I *really* want to buy this fish tomorrow. Does anybody know anything about it??

Thanks!

Jonathan


----------



## iamntbatman

I've done a bunch of research on this fish, as I eventually want one or more of them myself. The scientific name is Ctenopoma acutirostre. They're an anabantid related to gouramis. They get to about 6" in length. They prefer softer water with a slightly acidic pH, although I'm sure it would easily adapt to most conditions. Generally they're supposed to be pretty hardy.

As for behavior and care: they get to about 6" and are *very* predatory. Some people feed them flake and pellet but many others devote a tank full of breeding livebearers to provide a steady source of live food. Their mouths are much, much bigger than they look and as such they shouldn't be housed with any fish smaller than they are. However, they're fairly timid so you also can't house them with big boisterous cichlids. They do best in heavily planted tanks with subdued lighting. I think a single fish would do ok in a 29g tank, with bigger tanks being needed for more fish. Some people report that they get along well together, but it seems like they spend more time together when young and can get territorial when they're older. Young fish introduced to a tank at the same time will have a better chance of getting along as they age, though.


----------



## Aquarius Keeper

Thanks imantbatman, that's enough to make the purchase. This fish I'm in love with is only 1" at the moment, so I'll add it to my community tank and monitor it closely. I am planning on keeping breeding live bearers. If it grows belligerent with size/age I'll look into moving it into a different tank...

I'll let you know how it goes.


----------



## Aquarius Keeper

So I bought the fish and it's acclimating right now. Pretty feisty little guy - a lot quicker than it looks.

You mention live food is better - I'm new to live fish food. What kind of live food is small enough for a 1" fish to eat?


----------



## iamntbatman

The fish has a huge mouth for its size, so it should be able to handle smaller sized feeder guppies. If not, I'm sure it would love live blackworms.


----------



## Aquarius Keeper

This fish is awesome! I have it in a temporary 8 gallon tub with a baby upside-down catfish (I'm house-sitting in Pasadena, I'll get them into my 30g in Hollywood on Wednesday.)

It gave me a scare by playing dead when I first got it, but actually it seems quite healthy, and glad to be out of the bala shark tank. It's not wild about the catfish coming into it's space, but it hasn't nipped yet - I added a second small "cave" in case it wants more privacy. I think this one will be my favorite...


----------



## Aquarius Keeper

Just an update on adding this fish -

I had to run to hollywood for an errand yesterday and so was able to introduce my leaf fish to the 30g then.

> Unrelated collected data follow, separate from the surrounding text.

(* ===== verification/QuicPktThm.v ===== *)
(** * Properties of packet headers

    The theorems about [QuicPkt] and [QuicPn] together: decoding is safe on any
    datagram, headers survive the trip through header protection, and the Retry
    tag covers the packet as received. *)

From stdpp Require Import base numbers list option tactics.
From Stdlib Require Import ZArith Lia Bool.
From S2P Require Import Prelude Memory VLint BufMem WPacket Packet PacketQuic WPacketSeq QuicWire QuicWireSpec QuicPn QuicPkt QuicPktSpec QuicPktTrip.

Set Default Goal Selector "!".
Local Open Scope Z_scope.
Local Open Scope wp_scope.
Local Open Scope rd_scope.

(** ** Blocks that differ in one place *)

Lemma differ_between {A} (m m1 a s z : list A) : length m1 = length m -> m = a ++ s ++ z ->
  (forall j, (j < length a \/ length a + length s <= j)%nat -> m1 !! j = m !! j) -> exists s', length s' = length s /\ m1 = a ++ s' ++ z.
Proof.
  intros Hl -> Hj. rewrite !length_app in Hl. exists (take (length s) (drop (length a) m1)). split; [rewrite length_take, length_drop; lia|].
  apply list_eq. intros i. destruct (decide (i < length a)%nat) as [H1|H1].
  - rewrite Hj by lia. by rewrite !lookup_app_l by lia.
  - rewrite lookup_app_r by lia. destruct (decide (i < length a + length s)%nat) as [H2|H2].
    + rewrite lookup_app_l by (rewrite length_take, length_drop; lia). rewrite lookup_take_lt by lia. rewrite lookup_drop. f_equal. lia.
    + rewrite lookup_app_r by (rewrite length_take, length_drop; lia). rewrite Hj by lia. rewrite lookup_app_r, lookup_app_r by lia. f_equal. rewrite length_take, length_drop. lia.
Qed.

(** What header protection leaves of a packet. *)
Lemma confined_shape f p m m1 pre b mid x tail : confined f p m m1 -> m = pre ++ [b] ++ mid ++ x ++ tail ->
  f = Z.of_nat (length pre) -> p = f + 1 + Z.of_nat (length mid) -> length x = 4%nat ->
  exists b1 x1, length x1 = 4%nat /\ m1 = pre ++ [b1] ++ mid ++ x1 ++ tail
    /\ Z.shiftr b1 5 = Z.shiftr b 5 /\ (Z.land b 0x80 <> 0 -> Z.shiftr b1 4 = Z.shiftr b 4).
Proof.
  intros (Hl & _ & Hj & b' & b1 & Hb' & Hb1 & H5 & H4) Hm Hf Hp Hx.
  destruct (differ_between m m1 pre ([b] ++ mid ++ x) tail Hl) as (h & Hh & Hm1).
  { rewrite Hm. by rewrite <- !app_assoc. }
  { intros j Hr. rewrite <- !load_nat. apply Hj; rewrite ?length_app in Hr; cbn [length] in Hr; lia. }
  rewrite !length_app in Hh. cbn [length] in Hh. destruct h as [|h0 h]; [cbn in Hh; lia|]. cbn [length] in Hh.
  assert (b' = b) as -> by (rewrite Hf, load_nat, Hm in Hb'; rewrite lookup_app_r, Nat.sub_diag in Hb' by lia; by injection Hb').
  assert (h0 = b1) as -> by (rewrite Hf, load_nat, Hm1 in Hb1; rewrite lookup_app_r, Nat.sub_diag in Hb1 by lia; by injection Hb1).
  assert (take (length mid) h = mid) as Hmid.
  { apply list_eq. intros k. destruct (decide (k < length mid)%nat) as [Hk|Hk]; [|rewrite !lookup_ge_None_2 by (rewrite ?length_take; lia); done].
    rewrite lookup_take_lt by done. specialize (Hj (f + 1 + Z.of_nat k) ltac:(lia) ltac:(lia)).
    replace (f + 1 + Z.of_nat k) with (Z.of_nat (length pre + S k)) in Hj by lia. rewrite !load_nat, Hm1, Hm in Hj.
    rewrite !(lookup_app_r pre) in Hj by lia. replace (length pre + S k - length pre)%nat with (S k) in Hj by lia.
    change ((h ++ tail) !! k = (mid ++ x ++ tail) !! k) in Hj.
    rewrite (lookup_app_l h tail), (lookup_app_l mid) in Hj by lia. done. }
  exists b1, (drop (length mid) h). split; [rewrite length_drop; lia|]. split; [|done]. rewrite Hm1. cbn [app]. do 2 f_equal.
  rewrite <- Hmid at 1. rewrite app_assoc, take_drop. done.
Qed.
(* ===== verification/QuicFC.v ===== *)
(** * QUIC flow controllers

    [ssl/quic/quic_fc.c].  A stream-level controller has the connection-level
    one as its parent, which all streams of a connection share.  A function of
    the source that follows [parent] takes the parent's state and returns the
    new states of both; [None] as a parent is a connection-level controller.

    Watermarks are 64-bit and wrap.  [None] as a result is a failed [assert].
    [clk k] is the reading of the [k]-th call of the clock callback within an
    operation. *)

From stdpp Require Import base numbers list option tactics.
From Stdlib Require Import ZArith Lia Bool.
From S2P Require Import Prelude SafeMath OsslTime.

Set Default Goal Selector "!".
Local Open Scope Z_scope.

(** ** Sender *)

Record QUIC_TXFC := mk_txfc { t_swm : Z; t_cwm : Z; has_become_blocked : bool }.

(** [conn_has_parent]: [conn_txfc != NULL && conn_txfc->parent != NULL]. *)
Definition ossl_quic_txfc_init (conn_has_parent : bool) : option QUIC_TXFC :=
  if conn_has_parent then None else Some (mk_txfc 0 0 false).

Definition ossl_quic_txfc_bump_cwm (txfc : QUIC_TXFC) (cwm : Z) : bool * QUIC_TXFC :=
  if cwm <=? t_cwm txfc then (false, txfc)
  else (true, mk_txfc (t_swm txfc) cwm (has_become_blocked txfc)).

Definition ossl_quic_txfc_get_credit_local (txfc : QUIC_TXFC) (consumed : Z) : option Z :=
  if u64 (t_swm txfc + consumed) <=? t_cwm txfc
  then Some (u64 (t_cwm txfc - u64 (consumed + t_swm txfc)))
  else None.

Definition ossl_quic_txfc_get_credit (txfc : QUIC_TXFC) (parent : option QUIC_TXFC) (consumed : Z)
    : option Z :=
  r ← ossl_quic_txfc_get_credit_local txfc 0;
  match parent with
  | Some parent =>
      conn_r ← ossl_quic_txfc_get_credit_local parent consumed;
      Some (if conn_r <? r then conn_r else r)
  | None => Some r
  end.

Definition ossl_quic_txfc_consume_credit_local (txfc : QUIC_TXFC) (num_bytes : Z)
    : option (bool * QUIC_TXFC) :=
  credit ← ossl_quic_txfc_get_credit_local txfc 0;
  let '(ok, num_bytes) := if credit <? num_bytes then (false, credit) else (true, num_bytes) in
  let blocked := if (0 <? num_bytes) && (num_bytes =? credit) then true
                 else has_become_blocked txfc in
  Some (ok, mk_txfc (u64 (t_swm txfc + num_bytes)) (t_cwm txfc) blocked).

Definition ossl_quic_txfc_consume_credit (txfc : QUIC_TXFC) (parent : option QUIC_TXFC)
    (num_bytes : Z) : option (bool * QUIC_TXFC * option QUIC_TXFC) :=
  '(ok, txfc) ← ossl_quic_txfc_consume_credit_local txfc num_bytes;
  match parent with
  | Some parent =>
      '(ok', parent) ← ossl_quic_txfc_consume_credit_local parent num_bytes;
      Some (if negb ok' then false else ok, txfc, Some parent)
  | None => Some (ok, txfc, None)
  end.

Definition ossl_quic_txfc_has_become_blocked (txfc : QUIC_TXFC) (clear : bool) : bool * QUIC_TXFC :=
  (has_become_blocked txfc,
   if clear then mk_txfc (t_swm txfc) (t_cwm txfc) false else txfc).

(** ** Receiver *)

Definition OSSL_QUIC_ERR_FLOW_CONTROL_ERROR : Z := 0x03.
Definition OSSL_QUIC_ERR_FINAL_SIZE_ERROR : Z := 0x06.

Record QUIC_RXFC := mk_rxfc {
  cwm : Z; swm : Z; rwm : Z; esrwm : Z; hwm : Z;
  cur_window_size : Z; max_window_size : Z;
  epoch_start : Z;
  error_code : Z;
  has_cwm_changed : bool; is_fin : bool; standalone : bool
}.

Definition set_swm r x := mk_rxfc (cwm r) x (rwm r) (esrwm r) (hwm r) (cur_window_size r)
  (max_window_size r) (epoch_start r) (error_code r) (has_cwm_changed r) (is_fin r) (standalone r).
Definition set_hwm r x := mk_rxfc (cwm r) (swm r) (rwm r) (esrwm r) x (cur_window_size r)
  (max_window_size r) (epoch_start r) (error_code r) (has_cwm_changed r) (is_fin r) (standalone r).
Definition set_rwm r x := mk_rxfc (cwm r) (swm r) x (esrwm r) (hwm r) (cur_window_size r)
  (max_window_size r) (epoch_start r) (error_code r) (has_cwm_changed r) (is_fin r) (standalone r).
Definition set_error_code r x := mk_rxfc (cwm r) (swm r) (rwm r) (esrwm r) (hwm r) (cur_window_size r)
  (max_window_size r) (epoch_start r) x (has_cwm_changed r) (is_fin r) (standalone r).
Definition set_is_fin r x := mk_rxfc (cwm r) (swm r) (rwm r) (esrwm r) (hwm r) (cur_window_size r)
  (max_window_size r) (epoch_start r) (error_code r) (has_cwm_changed r) x (standalone r).
Definition set_window r x := mk_rxfc (cwm r) (swm r) (rwm r) (esrwm r) (hwm r) x
  (max_window_size r) (epoch_start r) (error_code r) (has_cwm_changed r) (is_fin r) (standalone r).
Definition set_cwm r x := mk_rxfc x (swm r) (rwm r) (esrwm r) (hwm r) (cur_window_size r)
  (max_window_size r) (epoch_start r) (error_code r) true (is_fin r) (standalone r).

Definition ossl_quic_rxfc_init (conn_has_parent : bool) (initial_window_size max_window : Z)
    : option QUIC_RXFC :=
  if conn_has_parent then None
  else Some (mk_rxfc initial_window_size 0 0 0 0 initial_window_size max_window ossl_time_zero 0
               false false false).

Definition ossl_quic_rxfc_init_standalone (initial_window_size : Z) : option QUIC_RXFC :=
  r ← ossl_quic_rxfc_init false initial_window_size initial_window_size;
  Some (mk_rxfc (cwm r) (swm r) (rwm r) (esrwm r) (hwm r) (cur_window_size r)
    (max_window_size r) (epoch_start r) (error_code r) (has_cwm_changed r) (is_fin r) true).

Definition ossl_quic_rxfc_set_max_window_size (r : QUIC_RXFC) (max_window : Z) : QUIC_RXFC :=
  mk_rxfc (cwm r) (swm r) (rwm r) (esrwm r) (hwm r) (cur_window_size r)
    max_window (epoch_start r) (error_code r) (has_cwm_changed r) (is_fin r) (standalone r).

Definition rxfc_start_epoch (now : Z) (r : QUIC_RXFC) : QUIC_RXFC :=
  mk_rxfc (cwm r) (swm r) (rwm r) (rwm r) (hwm r) (cur_window_size r)
    (max_window_size r) now (error_code r) (has_cwm_changed r) (is_fin r) (standalone r).

Definition on_rx_controlled_bytes (r : QUIC_RXFC) (num_bytes : Z) : bool * QUIC_RXFC :=
  let credit := u64 (cwm r - swm r) in
  let '(ok, num_bytes, r) :=
    if credit <? num_bytes
    then (false, credit, set_error_code r OSSL_QUIC_ERR_FLOW_CONTROL_ERROR)
    else (true, num_bytes, r) in
  (ok, set_swm r (u64 (swm r + num_bytes))).

Definition ossl_quic_rxfc_on_rx_stream_frame (r : QUIC_RXFC) (parent : option QUIC_RXFC)
    (end_ : Z) (fin : bool) : bool * QUIC_RXFC * option QUIC_RXFC :=
  if negb (standalone r) && (match parent with None => true | _ => false end)
  then (false, r, parent)
  else if is_fin r && ((fin && negb (hwm r =? end_)) || (hwm r <? end_))
  then (true, set_error_code r OSSL_QUIC_ERR_FINAL_SIZE_ERROR, parent)
  else
    let r := if fin then set_is_fin r true else r in
    if hwm r <? end_ then
      let delta := u64 (end_ - hwm r) in
      let r := set_hwm r end_ in
      let '(_, r) := on_rx_controlled_bytes r delta in
      (true, r, option_map (fun p => snd (on_rx_controlled_bytes p delta)) parent)
    else if (end_ <? hwm r) && fin
    then (true, set_error_code r OSSL_QUIC_ERR_FINAL_SIZE_ERROR, parent)
    else (true, r, parent).

Definition WINDOW_THRESHOLD_NUM : Z := 3.
Definition WINDOW_THRESHOLD_DEN : Z := 4.

Definition rxfc_cwm_bump_desired (r : QUIC_RXFC) : bool :=
  let window_rem := u64 (cwm r - rwm r) in
  let '(threshold, err) :=
    safe_muldiv_u 64 (cur_window_size r) WINDOW_THRESHOLD_NUM WINDOW_THRESHOLD_DEN false in
  let threshold := if err then cur_window_size r / 2 else threshold in
  negb (is_fin r) && (window_rem <=? threshold).

Definition rxfc_should_bump_window_size (now : Z) (r : QUIC_RXFC) (rtt : Z) : bool :=
  let b := u64 (rwm r - esrwm r) in
  if b =? 0 then false
  else
    let dt := ossl_time_subtract now (epoch_start r) in
    let t_window := ossl_time_muldiv dt (cur_window_size r) b in
    ossl_time_compare t_window (ossl_time_multiply rtt 4) <? 0.

Definition rxfc_adjust_window_size (now1 now2 : Z) (r : QUIC_RXFC) (min_window_size rtt : Z)
    : QUIC_RXFC :=
  let new_window_size := cur_window_size r in
  let new_window_size := if rxfc_should_bump_window_size now1 r rtt
                         then u64 (new_window_size * 2) else new_window_size in
  let new_window_size := if new_window_size <? min_window_size
                         then min_window_size else new_window_size in
  let new_window_size := if max_window_size r <? new_window_size
                         then max_window_size r else new_window_size in
  rxfc_start_epoch now2 (set_window r new_window_size).

Definition rxfc_update_cwm (now1 now2 : Z) (r : QUIC_RXFC) (min_window_size rtt : Z) : QUIC_RXFC :=
  if negb (rxfc_cwm_bump_desired r) then r
  else
    let r := rxfc_adjust_window_size now1 now2 r min_window_size rtt in
    let new_cwm := u64 (rwm r + cur_window_size r) in
    if cwm r <? new_cwm then set_cwm r new_cwm else r.

Definition rxfc_on_retire (now0 now1 now2 : Z) (r : QUIC_RXFC) (num_bytes min_window_size rtt : Z)
    : QUIC_RXFC :=
  let r := if ossl_time_is_zero (epoch_start r) then rxfc_start_epoch now0 r else r in
  let r := set_rwm r (u64 (rwm r + num_bytes)) in
  rxfc_update_cwm now1 now2 r min_window_size rtt.

(** A stream-level controller that is not standalone has a parent. *)
Definition ossl_quic_rxfc_on_retire (clk : nat -> Z) (r : QUIC_RXFC) (parent : option QUIC_RXFC)
    (num_bytes rtt : Z) : bool * QUIC_RXFC * option QUIC_RXFC :=
  if (match parent with None => true | _ => false end) && negb (standalone r)
  then (false, r, parent)
  else if num_bytes =? 0 then (true, r, parent)
  else if swm r <? u64 (rwm r + num_bytes) then (false, r, parent)
  else
    let r := rxfc_on_retire (clk 0%nat) (clk 1%nat) (clk 2%nat) r num_bytes 0 rtt in
    (true, r,
     if negb (standalone r)
     then option_map (fun p => rxfc_on_retire (clk 3%nat) (clk 4%nat) (clk 5%nat) p num_bytes
                                 (cur_window_size r) rtt) parent
     else parent).

Definition ossl_quic_rxfc_get_credit (r : QUIC_RXFC) : Z := u64 (cwm r - swm r).

Definition ossl_quic_rxfc_has_cwm_changed (r : QUIC_RXFC) (clear : bool) : bool * QUIC_RXFC :=
  (has_cwm_changed r,
   if clear then mk_rxfc (cwm r) (swm r) (rwm r) (esrwm r) (hwm r) (cur_window_size r)
     (max_window_size r) (epoch_start r) (error_code r) false (is_fin r) (standalone r) else r).

Definition ossl_quic_rxfc_get_error (r : QUIC_RXFC) (clear : bool) : Z * QUIC_RXFC :=
  (error_code r, if clear then set_error_code r 0 else r).

Definition ossl_quic_rxfc_get_final_size (r : QUIC_RXFC) : option Z :=
  if negb (is_fin r) then None else Some (hwm r).

(** ** Sums over the streams of a connection *)

Fixpoint sumz {A} (f : A -> Z) (l : list A) : Z :=
  match l with [] => 0 | x :: l => f x + sumz f l end.

Lemma sumz_insert {A} (f : A -> Z) l i x y : l !! i = Some x ->
  sumz f (<[i := y]> l) = sumz f l - f x + f y.
Proof.
  revert i. induction l as [|a l IH]; intros [|i] Hi; try discriminate; cbn in *.
  - injection Hi as ->. lia.
  - rewrite IH by done. lia.
Qed.
Lemma move_up_spec fuel q F n p : pq_struct q F -> (n < length (entries q))%nat -> around n (entries q) -> above_ok n (entries q) ->
  min_child (entries q) n p -> htop q <= (Z.of_nat n + 1) * 2 ^ Z.of_nat fuel ->
  exists q', move_up_loop fuel q (Z.of_nat n) (Z.of_nat p) = Some q' /\ pq_struct q' F /\ reordered q q' /\ heap_ok (entries q').
Proof.
  revert q n p. induction fuel as [|fuel IH]; intros q n p H Hn Har Hab Hmc Hf; pose proof (length_entries _ _ H) as Hlen; pose proof Hmc as (M1 & M2 & M3 & M4 & M5);
    cbn [move_up_loop]; (destruct (Z.ltb_spec (Z.of_nat p) (htop q)) as [Hp|Hp];
    [|exists q; split; [done|]; split; [done|]; split; [apply reordered_refl|]; apply (around_heap_ok n); [done| |done]; apply (min_child_below _ n p Hmc); lia]).
  - cbn in Hf. lia.
  - destruct (lookup_lt_is_Some_2 _ _ Hn) as [hn Ehn]. destruct (lookup_lt_is_Some_2 (entries q) p ltac:(lia)) as [hp Ehp].
    pose proof Ehn as E1. pose proof Ehp as E2. rewrite (entries_lookup q F) in E1, E2 by done. rewrite decide_True in E1 by lia. rewrite decide_True in E2 by lia.
    rewrite !load_nat, E1, E2. cbn [mbind option_bind]. destruct (Z.ltb_spec (compare (pq_data hp) (pq_data hn)) 0) as [Hc|Hc].
    2:{ exists q. split; [done|]. split; [done|]. split; [apply reordered_refl|]. apply (around_heap_ok n); [done| |done]. apply (min_child_below _ n p Hmc); [|lia].
      right. intros a b Ha Hb. rewrite Ehn in Ha. rewrite Ehp in Hb. injection Ha as <-. injection Hb as <-. by apply cmp_flip. }
    destruct (swap_reordered q F n p H Hn) as (q1 & -> & H1 & R1 & L1 & S1); [lia|lia|]. cbn [mbind option_bind].
    destruct (around_child n p (entries q) (entries q1)) as [A1 A2]; [lia|done|done|done| |done|done|].
    { intros a b Ha Hb. rewrite Ehp in Ha. rewrite Ehn in Hb. injection Ha as <-. injection Hb as <-. lia. }
    destruct (pick_child_spec q1 F p H1) as (p' & -> & Hmc'); [lia|]. cbn [mbind option_bind].
    destruct (IH q1 p p') as (q2 & -> & H2 & R2 & O2); [done|lia|done|done|done| |].
    { destruct R1 as (-> & _). rewrite Nat2Z.inj_succ, Z.pow_succ_r in Hf by lia. pose proof (Z.pow_pos_nonneg 2 (Z.of_nat fuel)). nia. }
    exists q2. split; [done|]. split; [done|]. split; [by eapply reordered_trans|done].
Qed.
(* ===== verification/RcidmThm.v ===== *)
(** * The remote connection ID manager: theorems

    The invariants that [ssl/quic/quic_rcidm.c] states in its comments hold after
    every sequence of operations, so that none of its assertions fails; connection
    IDs are used in the order of their sequence numbers, are switched when it is due
    and are given back to the caller once each. *)

From stdpp Require Import base numbers list option tactics gmap.
From Stdlib Require Import ZArith Lia Bool.
From S2P Require Import Prelude Memory VLint WPacket PQueue QuicWire Rcidm.

Set Default Goal Selector "!".
Local Open Scope Z_scope.

(** ** The queue of the addresses *)

Definition seq_at (m : gmap Z RCID) (r : Z) : Z := rc_seq_num (default no_rcid (m !! r)).

Lemma cmp_at_le m a b : cmp_at m a b <= 0 <-> seq_at m a <= seq_at m b.
Proof. unfold cmp_at, rcid_cmp, seq_at. repeat case_match; lia. Qed.

Lemma cmp_at_trans m a b c : cmp_at m a b <= 0 -> cmp_at m b c <= 0 -> cmp_at m a c <= 0.
Proof. rewrite !cmp_at_le. lia. Qed.

Lemma cmp_at_flip m a b : cmp_at m a b <= 0 <-> 0 <= cmp_at m b a.
Proof. unfold cmp_at, rcid_cmp. repeat case_match; lia. Qed.

(** The queue holds the addresses of [M], by their handles, ordered by the objects of [m]. *)
Definition queue_ok (m : gmap Z RCID) (q : @OSSL_PQUEUE Z) (M : gmap Z Z) : Prop := exists F, pq_inv (cmp_at m) q F /\ pq_rep q M.

Lemma queue_ext m m' q M : (forall e r, M !! e = Some r -> seq_at m' r = seq_at m r) -> queue_ok m q M -> queue_ok m' q M.
Proof.
  intros Hm (F & [Hs Hf Ho] & Hr). exists F. split; [|done]. constructor; [done|done|]. intros i Hi a b Ha Hb. specialize (Ho i Hi a b Ha Hb). revert Ho.
  rewrite !cmp_at_le. rewrite (Hm (pq_index a) (pq_data a)), (Hm (pq_index b) (pq_data b)); [done| |]; apply Hr, list_elem_of_lookup.
  - exists i. by destruct b.
  - exists (parent i). by destruct a.
Qed.

Lemma queue_num m q M : queue_ok m q M -> ossl_pqueue_num q = Z.of_nat (size M).
Proof. intros (F & Hi & Hr). exact (rep_size q F M (pi_struct _ _ _ Hi) Hr). Qed.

I'd heard a lot about how this fish is shy and territorial and will spend all it's time hiding - but once it got into the bigger tank, it spent the next few hours buzzing slowly around and exploring - didn't hide at all. It's really little - even the guppies are big enough to bully it (I know in the end the guppies could wind up snacks) - and there's a dwarf gourami in the tank 3 times it's size - still it hasn't seemed particularly intimidated or territorial - I'm thrilled that it's so active.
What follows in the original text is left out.